DIRECTIONS: Where the line containing "eapply PrepareFrame_wp; [exact" appears in the records below, begin there and output each line verbatim through the last line.

Stored entries
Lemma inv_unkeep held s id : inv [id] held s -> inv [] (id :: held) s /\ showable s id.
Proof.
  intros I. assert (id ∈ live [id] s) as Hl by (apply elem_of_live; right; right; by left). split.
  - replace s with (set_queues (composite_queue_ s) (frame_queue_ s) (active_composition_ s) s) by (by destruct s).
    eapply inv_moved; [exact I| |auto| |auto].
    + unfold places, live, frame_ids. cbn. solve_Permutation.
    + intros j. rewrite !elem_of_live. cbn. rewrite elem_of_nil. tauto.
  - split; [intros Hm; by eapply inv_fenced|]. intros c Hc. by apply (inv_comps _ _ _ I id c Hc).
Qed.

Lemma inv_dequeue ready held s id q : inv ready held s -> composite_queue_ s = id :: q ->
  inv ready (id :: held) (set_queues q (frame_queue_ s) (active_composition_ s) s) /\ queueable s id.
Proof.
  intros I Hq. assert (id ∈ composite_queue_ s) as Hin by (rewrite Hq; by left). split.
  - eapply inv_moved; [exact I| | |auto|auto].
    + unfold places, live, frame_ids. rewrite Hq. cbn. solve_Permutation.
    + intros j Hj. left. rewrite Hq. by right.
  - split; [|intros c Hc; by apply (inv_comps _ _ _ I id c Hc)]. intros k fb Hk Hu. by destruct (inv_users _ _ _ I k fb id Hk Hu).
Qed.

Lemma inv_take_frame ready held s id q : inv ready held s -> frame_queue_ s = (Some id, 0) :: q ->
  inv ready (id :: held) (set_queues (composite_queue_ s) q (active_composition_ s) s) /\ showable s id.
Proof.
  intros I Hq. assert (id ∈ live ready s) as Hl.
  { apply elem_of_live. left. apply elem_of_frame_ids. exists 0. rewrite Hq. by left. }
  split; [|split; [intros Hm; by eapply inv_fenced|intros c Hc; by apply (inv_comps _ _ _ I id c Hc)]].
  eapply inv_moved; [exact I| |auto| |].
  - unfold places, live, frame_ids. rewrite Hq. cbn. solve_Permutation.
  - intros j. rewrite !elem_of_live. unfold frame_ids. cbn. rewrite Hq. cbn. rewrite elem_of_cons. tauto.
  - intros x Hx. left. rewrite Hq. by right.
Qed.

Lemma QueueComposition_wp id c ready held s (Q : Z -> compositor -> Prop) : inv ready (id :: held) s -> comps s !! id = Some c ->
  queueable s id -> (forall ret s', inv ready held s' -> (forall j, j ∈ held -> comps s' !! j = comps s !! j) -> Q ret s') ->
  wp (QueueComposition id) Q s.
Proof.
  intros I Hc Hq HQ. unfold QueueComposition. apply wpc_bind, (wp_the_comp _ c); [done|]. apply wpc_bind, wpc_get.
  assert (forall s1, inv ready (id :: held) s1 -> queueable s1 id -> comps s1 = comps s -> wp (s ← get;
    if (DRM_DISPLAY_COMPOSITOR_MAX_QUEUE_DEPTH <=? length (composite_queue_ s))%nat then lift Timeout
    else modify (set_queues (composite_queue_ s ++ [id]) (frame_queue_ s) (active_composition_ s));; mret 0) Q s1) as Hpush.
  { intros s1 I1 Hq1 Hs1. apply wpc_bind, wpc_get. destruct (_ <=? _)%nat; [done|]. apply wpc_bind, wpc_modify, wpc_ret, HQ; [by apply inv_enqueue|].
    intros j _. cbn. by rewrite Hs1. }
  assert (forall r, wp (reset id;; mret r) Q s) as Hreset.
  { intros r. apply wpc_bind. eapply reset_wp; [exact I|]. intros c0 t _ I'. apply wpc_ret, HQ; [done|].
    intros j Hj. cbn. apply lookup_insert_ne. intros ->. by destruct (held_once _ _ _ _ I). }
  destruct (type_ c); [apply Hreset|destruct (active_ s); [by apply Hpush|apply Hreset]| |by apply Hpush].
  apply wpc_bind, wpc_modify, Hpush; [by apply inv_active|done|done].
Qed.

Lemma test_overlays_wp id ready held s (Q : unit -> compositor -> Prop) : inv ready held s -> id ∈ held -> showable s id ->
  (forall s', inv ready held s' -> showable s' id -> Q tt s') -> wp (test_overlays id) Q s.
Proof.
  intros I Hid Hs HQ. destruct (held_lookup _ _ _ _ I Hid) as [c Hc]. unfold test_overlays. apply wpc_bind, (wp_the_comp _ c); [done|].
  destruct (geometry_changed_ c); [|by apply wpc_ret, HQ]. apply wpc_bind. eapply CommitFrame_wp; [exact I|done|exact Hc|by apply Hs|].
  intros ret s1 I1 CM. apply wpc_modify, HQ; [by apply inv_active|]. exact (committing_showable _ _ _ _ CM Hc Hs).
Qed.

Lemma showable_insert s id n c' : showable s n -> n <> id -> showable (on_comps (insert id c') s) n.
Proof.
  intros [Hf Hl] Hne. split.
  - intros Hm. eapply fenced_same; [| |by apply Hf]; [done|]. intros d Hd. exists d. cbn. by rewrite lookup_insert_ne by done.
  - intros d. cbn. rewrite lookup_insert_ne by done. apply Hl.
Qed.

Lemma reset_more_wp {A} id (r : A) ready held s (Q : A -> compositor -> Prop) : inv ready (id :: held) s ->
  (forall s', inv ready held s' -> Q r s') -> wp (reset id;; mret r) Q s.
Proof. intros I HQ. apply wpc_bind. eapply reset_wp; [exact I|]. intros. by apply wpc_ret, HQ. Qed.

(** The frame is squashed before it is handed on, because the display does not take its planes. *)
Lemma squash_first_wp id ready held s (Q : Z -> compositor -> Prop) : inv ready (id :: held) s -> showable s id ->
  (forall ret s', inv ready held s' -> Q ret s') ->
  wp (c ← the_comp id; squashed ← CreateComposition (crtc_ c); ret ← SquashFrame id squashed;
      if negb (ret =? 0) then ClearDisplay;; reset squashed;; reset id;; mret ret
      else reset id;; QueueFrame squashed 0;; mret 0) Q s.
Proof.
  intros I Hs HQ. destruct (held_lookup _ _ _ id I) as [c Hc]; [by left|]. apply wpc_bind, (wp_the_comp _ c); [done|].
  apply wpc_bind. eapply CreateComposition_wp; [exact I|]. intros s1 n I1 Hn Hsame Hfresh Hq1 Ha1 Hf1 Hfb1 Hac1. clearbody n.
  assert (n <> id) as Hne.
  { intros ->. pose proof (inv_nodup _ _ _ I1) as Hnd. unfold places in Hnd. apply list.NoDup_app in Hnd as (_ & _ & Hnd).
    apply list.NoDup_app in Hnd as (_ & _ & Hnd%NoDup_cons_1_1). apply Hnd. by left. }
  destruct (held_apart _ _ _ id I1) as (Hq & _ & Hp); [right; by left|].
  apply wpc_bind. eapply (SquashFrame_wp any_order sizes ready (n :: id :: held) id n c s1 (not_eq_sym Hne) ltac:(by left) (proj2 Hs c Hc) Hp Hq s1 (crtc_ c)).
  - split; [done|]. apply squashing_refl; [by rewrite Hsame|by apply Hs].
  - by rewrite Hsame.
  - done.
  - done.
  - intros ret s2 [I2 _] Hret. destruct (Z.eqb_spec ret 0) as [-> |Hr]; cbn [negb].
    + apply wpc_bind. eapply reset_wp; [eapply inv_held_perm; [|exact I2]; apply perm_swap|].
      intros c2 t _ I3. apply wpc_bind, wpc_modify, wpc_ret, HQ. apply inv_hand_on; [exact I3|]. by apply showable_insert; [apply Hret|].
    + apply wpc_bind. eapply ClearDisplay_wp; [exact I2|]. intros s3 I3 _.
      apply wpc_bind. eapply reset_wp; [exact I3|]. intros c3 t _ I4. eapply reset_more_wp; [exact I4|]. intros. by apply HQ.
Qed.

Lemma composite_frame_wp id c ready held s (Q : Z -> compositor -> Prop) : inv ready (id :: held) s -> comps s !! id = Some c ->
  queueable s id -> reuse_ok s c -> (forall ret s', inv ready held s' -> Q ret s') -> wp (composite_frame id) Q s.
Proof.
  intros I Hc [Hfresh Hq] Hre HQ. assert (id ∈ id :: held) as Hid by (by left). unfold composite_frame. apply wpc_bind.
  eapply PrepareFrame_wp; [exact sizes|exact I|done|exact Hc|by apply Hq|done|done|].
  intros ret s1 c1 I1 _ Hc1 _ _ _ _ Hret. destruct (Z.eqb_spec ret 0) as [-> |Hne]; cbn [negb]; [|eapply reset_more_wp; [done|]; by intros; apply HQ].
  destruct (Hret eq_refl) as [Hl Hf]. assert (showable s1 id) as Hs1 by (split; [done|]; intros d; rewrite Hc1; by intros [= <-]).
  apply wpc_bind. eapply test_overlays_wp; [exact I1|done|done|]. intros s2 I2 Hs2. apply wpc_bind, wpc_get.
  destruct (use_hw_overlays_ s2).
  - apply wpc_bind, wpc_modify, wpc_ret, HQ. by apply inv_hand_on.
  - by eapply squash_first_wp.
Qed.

RESULT FOR THIS TASK:
  eapply PrepareFrame_wp; [exact sizes|exact I|done|exact Hc|by apply Hq|done|done|].
  intros ret s1 c1 I1 _ Hc1 _ _ _ _ Hret. destruct (Z.eqb_spec ret 0) as [-> |Hne]; cbn [negb]; [|eapply reset_more_wp; [done|]; by intros; apply HQ].
  destruct (Hret eq_refl) as [Hl Hf]. assert (showable s1 id) as Hs1 by (split; [done|]; intros d; rewrite Hc1; by intros [= <-]).
  apply wpc_bind. eapply test_overlays_wp; [exact I1|done|done|]. intros s2 I2 Hs2. apply wpc_bind, wpc_get.
  destruct (use_hw_overlays_ s2).
  - apply wpc_bind, wpc_modify, wpc_ret, HQ. by apply inv_hand_on.
  - by eapply squash_first_wp.
Qed.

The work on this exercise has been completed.